The previous six sudden-death playoffs (going back to 1979) at Augusta began at the 10th hole; this was the first to start at the 18th hole, where both put their drives in the fairway. DiMarco hit his approach to the very front section of the green and the ball backed off the green a bit, ending up in almost the exact spot he was at the end of regulation. Woods knocked his approach to 15 ft past the flag. DiMarco then chipped up to around a foot and tapped in for par. After taking a long time to study the putt, Woods buried his birdie putt to win his fourth green jacket and ninth major title. It was the second consecutive major that DiMarco lost in a playoff following his loss in the PGA Championship in 2004 to Vijay Singh.

| Place | Player | Score | To par | Money ($) |
|---|---|---|---|---|
| 1 | USA Tiger Woods | 3 | −1 | 1,260,000 |
| 2 | USA Chris DiMarco | 4 | E | 756,000 |

==Quotes==
"Here it comes ... Oh, my goodness! ... OH, WOW! IN YOUR LIFE, have you seen anything like that?!" - CBS's Verne Lundquist's famous call of Tiger Woods' chip-in on the 16th hole.

"Chris is a tough competitor and a fighter. He's never going to back off and he proved that again." - Tiger Woods on the gutsy final round of runner-up Chris DiMarco.

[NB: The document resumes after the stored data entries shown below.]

(** The part of the invariant that holds while
    [initialize_free_bit_vector] is still building the vector. *)
Definition building (s : alloc_state) : Prop :=
  (forall i bit, free_bit_vector s !! i = Some bit -> bno_ bit = Z.of_nat i) /\
  NoDup (free_bit_freelist s) /\
  (forall i, i ∈ free_bit_freelist s <->
     exists bit, free_bit_vector s !! i = Some bit /\ is_free bit = true).

(** The allocator states the kernel can be in: what
    [initialize_free_bit_vector] builds, followed by any number of
    [alloc_block] and [free_block] calls that return. *)
Inductive reachable : alloc_state -> Prop :=
| reach_init bitmap size :
    0 <= size -> reachable (initialize_free_bit_vector bitmap size)
| reach_alloc s bno s' :
    reachable s -> alloc_block s = Some (bno, s') -> reachable s'
| reach_free s bno s' :
    reachable s -> free_block bno s = Some s' -> reachable s'.

End Allocator.

(** ** The on-disk journal format *)

Module Hdr.
(** [journal_block_header]: the packed header that precedes every block in
    the journal file. *)
Record journal_block_header := mk_header {
  timestamp : Z;
  blocknum : Z;
  block_type : Z;
}.
End Hdr.
Abbreviation journal_block_header := Hdr.journal_block_header.

(** One record of [/sv6journal]: a header followed by a block of data. *)
Abbreviation journal_record := (journal_block_header * block_data)%type.

(** Modelled from the spec: the enumerators [jrnl_start], [jrnl_data] and
    [jrnl_commit] are declared in scalefs.hh, which is not among the sources.
    The spec gives the header's type as "u8 ∈ {Start, Data, Commit}"; the
    numeric values are left open here and only taken to be distinct, which is
    what the [switch] of [process_journal] needs. *)
Class JournalBlockTypes := {
  jrnl_start : Z;
  jrnl_data : Z;
  jrnl_commit : Z;
  jrnl_start_data : jrnl_start <> jrnl_data;
  jrnl_start_commit : jrnl_start <> jrnl_commit;
  jrnl_data_commit : jrnl_data <> jrnl_commit;
}.

(** The values used for concrete runs. *)
#[export] Instance sv6_block_types : JournalBlockTypes :=
  {| jrnl_start := 1; jrnl_data := 2; jrnl_commit := 3;
     jrnl_start_data := ltac:(discriminate);
     jrnl_start_commit := ltac:(discriminate);
     jrnl_data_commit := ltac:(discriminate) |}.

(** [!memcmp(hdcmp, hdbuf, hdr_size)] with [hdcmp] zero-filled: every field
    of the header is zero. *)
Definition is_zero_header (hd : journal_block_header) : bool :=
  (Hdr.timestamp hd =? 0) && (Hdr.blocknum hd =? 0) && (Hdr.block_type hd =? 0).

(** A block of zeroes, [memset(databuf, 0, sizeof(databuf))]. *)
Definition BSIZE : Z := 4096.
Definition zero_block : block_data := replicate (Z.to_nat BSIZE) 0.

(** ** Recovery *)

Module Recovery.
Section Recovery.
Context `{JournalBlockTypes}.

(** The [while (!jrnl_error)] loop of [mfs_interface::process_journal].
    [journal] is what is left of the file from the current [offset] on, cut
    into records; a short read of the header or of the data block (the end
    of the list) leaves the loop, and so does [jrnl_error = true].
    [block_vec] is the pending vector, [trans] the blocks added to the
    recovery transaction so far. After
    [trans->add_blocks(std::move(block_vec))] the moved-from [block_vec] is
    empty. *)
Fixpoint process_journal_loop (journal : list journal_record)
    (current_transaction : Z) (block_vec trans : list transaction_diskblock)
    : list transaction_diskblock :=
  match journal with
  | [] => trans
  | (hd, databuf) :: rest =>
      if is_zero_header hd then trans
      else if Hdr.block_type hd =? jrnl_start then
        process_journal_loop rest (Hdr.timestamp hd) [] trans
      else if Hdr.block_type hd =? jrnl_data then
        if Hdr.timestamp hd =? current_transaction then
          process_journal_loop rest current_transaction
            (block_vec ++ [mk_diskblock (Hdr.blocknum hd) databuf]) trans
        else trans
      else if Hdr.block_type hd =? jrnl_commit then
        if Hdr.timestamp hd =? current_transaction then
          process_journal_loop rest current_transaction [] (trans ++ block_vec)
        else trans
      else trans
  end.

(** [mfs_interface::process_journal]: the blocks of the transaction that
    [write_to_disk_update_bufcache] applies, in order. *)
Definition process_journal (journal : list journal_record)
    : list transaction_diskblock :=
  process_journal_loop journal 0 [] [].

(** *** The journal as the commit path lays it out *)

(** The records of one committed transaction with timestamp [ts]: a Start
    record, one Data record per block, a Commit record. The headers are
    those that [write_journal_header] and
    [write_journal_transaction_blocks] build. *)
Definition start_record (ts : Z) : journal_record :=
  (Hdr.mk_header ts 0 jrnl_start, zero_block).
Definition data_record (ts : Z) (b : transaction_diskblock) : journal_record :=
  (Hdr.mk_header ts (blocknum b) jrnl_data, blockdata b).
Definition commit_record (ts : Z) : journal_record :=
  (Hdr.mk_header ts 0 jrnl_commit, zero_block).

Definition committed_records (tx : Z * list transaction_diskblock)
    : list journal_record :=
  start_record tx.1 :: map (data_record tx.1) tx.2 ++ [commit_record tx.1].

(** No header of the transaction is all zero (it would read as the end of
    the log). *)
Definition nonzero_headers (tx : Z * list transaction_diskblock) : Prop :=
  Forall (fun r => is_zero_header r.1 = false) (committed_records tx).

(** The timestamp of the last Start record of a run of committed
    transactions; [0] when there is none. *)
Definition last_timestamp (txs : list (Z * list transaction_diskblock)) : Z :=
  match last txs with Some tx => tx.1 | None => 0 end.

(** What may follow the committed transactions: the end of the file, a zero
    header, a record of unknown type, a Data or Commit record whose
    timestamp differs from the Start record in force, or a Start record and
    matching Data records followed by one of these. What comes after the
    record that stops the scan is arbitrary. *)
Inductive uncommitted (cur : Z) : list journal_record -> Prop :=
| unc_end : uncommitted cur []
| unc_zero hd d rest :
    is_zero_header hd = true -> uncommitted cur ((hd, d) :: rest)
| unc_unknown hd d rest :
    Hdr.block_type hd <> jrnl_start -> Hdr.block_type hd <> jrnl_data ->
    Hdr.block_type hd <> jrnl_commit -> uncommitted cur ((hd, d) :: rest)
| unc_mismatch hd d rest :
    Hdr.block_type hd <> jrnl_start -> Hdr.timestamp hd <> cur ->
    uncommitted cur ((hd, d) :: rest)
| unc_start hd d rest :
    Hdr.block_type hd = jrnl_start ->
    uncommitted (Hdr.timestamp hd) rest -> uncommitted cur ((hd, d) :: rest)
| unc_data hd d rest :
    Hdr.block_type hd = jrnl_data -> Hdr.timestamp hd = cur ->
    uncommitted cur rest -> uncommitted cur ((hd, d) :: rest).

(** A transaction in the journal, whole or cut short: the Start record and
    the Data records of [tx.1], and the Commit record when [tx.2] says that
    the transaction has one. *)
Definition logged_records (tx : (Z * list transaction_diskblock) * bool)
    : list journal_record :=
  start_record tx.1.1 :: map (data_record tx.1.1) tx.1.2 ++
  (if tx.2 then [commit_record tx.1.1] else []).

(** The blocks of a transaction that has its Commit record; none otherwise. *)
Definition logged_blocks (tx : (Z * list transaction_diskblock) * bool)
    : list transaction_diskblock :=
  if tx.2 then tx.1.2 else [].

(** *** Any journal content *)

(** The records that a sequential read from the start of [journal] accepts,
    when [cur] is the timestamp in force: the read ends at the end of the
    file, at a zero header, at a record of unknown type, and at a Data or
    Commit record whose timestamp is not [cur]; a Start record puts its own
    timestamp in force. *)
Fixpoint scanned (cur : Z) (journal : list journal_record) : list journal_record :=
  match journal with
  | [] => []
  | (hd, d) :: rest =>
      if is_zero_header hd then []
      else if Hdr.block_type hd =? jrnl_start then
        (hd, d) :: scanned (Hdr.timestamp hd) rest
      else if (Hdr.block_type hd =? jrnl_data) || (Hdr.block_type hd =? jrnl_commit) then
        if Hdr.timestamp hd =? cur then (hd, d) :: scanned cur rest else []
      else []
  end.

(** The run of Data records at the head of [records] ends in a Commit
    record (and not in a Start record or with the records). *)
Fixpoint next_is_commit (records : list journal_record) : bool :=
  match records with
  | [] => false
  | (hd, _) :: rest =>
      if Hdr.block_type hd =? jrnl_data then next_is_commit rest
      else Hdr.block_type hd =? jrnl_commit
  end.

(** The blocks of the Data records of [records] whose run of Data records
    ends in a Commit record, in the order of the records. *)
Fixpoint committed_blocks (records : list journal_record)
    : list transaction_diskblock :=
  match records with
  | [] => []
  | (hd, d) :: rest =>
      if (Hdr.block_type hd =? jrnl_data) && next_is_commit rest
      then mk_diskblock (Hdr.blocknum hd) d :: committed_blocks rest
      else committed_blocks rest
  end.
End Recovery.
End Recovery.

(** ** The logical log and the fsync dependency walk *)

Module LogicalLog.

(** Modelled from the spec: the classes [mfs_operation_create], [_link],
    [_unlink], [_delete] and [_rename] are declared in scalefs.hh, which is
    not among the sources. The payloads are those of the spec's MfsOperation
    table, with the field names that [mfs_create], [mfs_link], [mfs_unlink],
    [mfs_delete] and [mfs_rename] read. Every operation carries its
    [timestamp]. *)
Inductive mfs_operation :=
| mfs_operation_create (timestamp mnode parent mnode_type : Z) (name : string)
| mfs_operation_link (timestamp mnode parent mnode_type : Z) (name : string)
| mfs_operation_unlink (timestamp parent : Z) (name : string)
| mfs_operation_delete (timestamp mnode : Z)
| mfs_operation_rename (timestamp mnode parent new_parent mnode_type : Z)
                       (name newname : string).

Definition timestamp (op : mfs_operation) : Z :=
  match op with
  | mfs_operation_create ts _ _ _ _ => ts
  | mfs_operation_link ts _ _ _ _ => ts
  | mfs_operation_unlink ts _ _ => ts
  | mfs_operation_delete ts _ => ts
  | mfs_operation_rename ts _ _ _ _ _ _ => ts
  end.

(** The state that [find_dependent_ops] works on: the merged vector of the
    logical log, the growing [mnode_vec], and the output vector. *)
Record walk_state := mk_walk {
  operation_vec : list mfs_operation;
  mnode_vec : list Z;
  dependent_ops : list mfs_operation;
}.

Section FindDependentOps.
(** The two virtual methods of [mfs_operation] that the walk calls. They
    take [mnode_vec] by reference: the result is the verdict and the vector
    as the call leaves it. *)
Variable check_parent_dependency : mfs_operation -> list Z -> Z -> bool * list Z.
Variable check_dependency : mfs_operation -> list Z -> bool * list Z.

(** The condition of the [if]/[else if] of the loop body, with the effect of
    its calls on [mnode_vec]: [check_parent_dependency] is called only when
    [isdir] holds, [check_dependency] only when the first condition
    fails. *)
Definition is_dependent (inum : Z) (isdir : bool) (op : mfs_operation)
    (vec : list Z) : bool * list Z :=
  let '(par, vec1) :=
    if isdir then check_parent_dependency op vec inum else (false, vec) in
  if par then (true, vec1) else check_dependency op vec1.

(** The walk seen from the operations: [newest_first] is [operation_vec]
    read from its end; every operation is paired with the verdict of
    [is_dependent] on the [mnode_vec] that the newer operations left. *)
Fixpoint scan (inum : Z) (isdir : bool) (newest_first : list mfs_operation)
    (vec : list Z) : list (mfs_operation * bool) * list Z :=
  match newest_first with
  | [] => ([], vec)
  | op :: older =>
      let '(dep, vec1) := is_dependent inum isdir op vec in
      let '(marks, vec2) := scan inum isdir older vec1 in
      ((op, dep) :: marks, vec2)
  end.

(** One pass through the body of the [do ... while] loop, for the element
    at position [index] (the value of [index] after [index--]): a dependent
    operation is pushed onto [dependent_ops] and erased from
    [operation_vec]. *)
Definition find_step (inum : Z) (isdir : bool) (index : nat) (st : walk_state)
    : walk_state :=
  match operation_vec st !! index with
  | None => st
  | Some op =>
      let '(dep, vec) := is_dependent inum isdir op (mnode_vec st) in
      if dep then
        {| operation_vec := delete index (operation_vec st);
           mnode_vec := vec;
           dependent_ops := dependent_ops st ++ [op] |}
      else
        {| operation_vec := operation_vec st;
           mnode_vec := vec;
           dependent_ops := dependent_ops st |}
  end.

""I was just trying to throw the ball up there on the hill and let it feed down there and hopefully have a makeable putt. All of a sudden, it looked really good, and it looked like how could it not go in, and how did it not go in, and all of a sudden it went in." - Tiger Woods on his remarkable chip on 16.

"I went out and shot 68 around here on Sunday, which is a very good round, and 12-under is usually good enough to win. It was just that I was playing against Tiger Woods." - Chris DiMarco on his runner-up finish.

"I would let it hurt if I gave it away but I didn't. I really didn't." - Chris DiMarco

"You know I played him as hard as I could down the stretch, birdieing a bunch of holes coming down the back nine and putting it on him really. And since I put that behind me and went out and put a good number on the back nine, I feel very good." - Chris DiMarco on his final round.

"That was a hard-fought week with the rain delays, I didn't get off to the greatest of starts." - Tiger Woods on the long week of golf.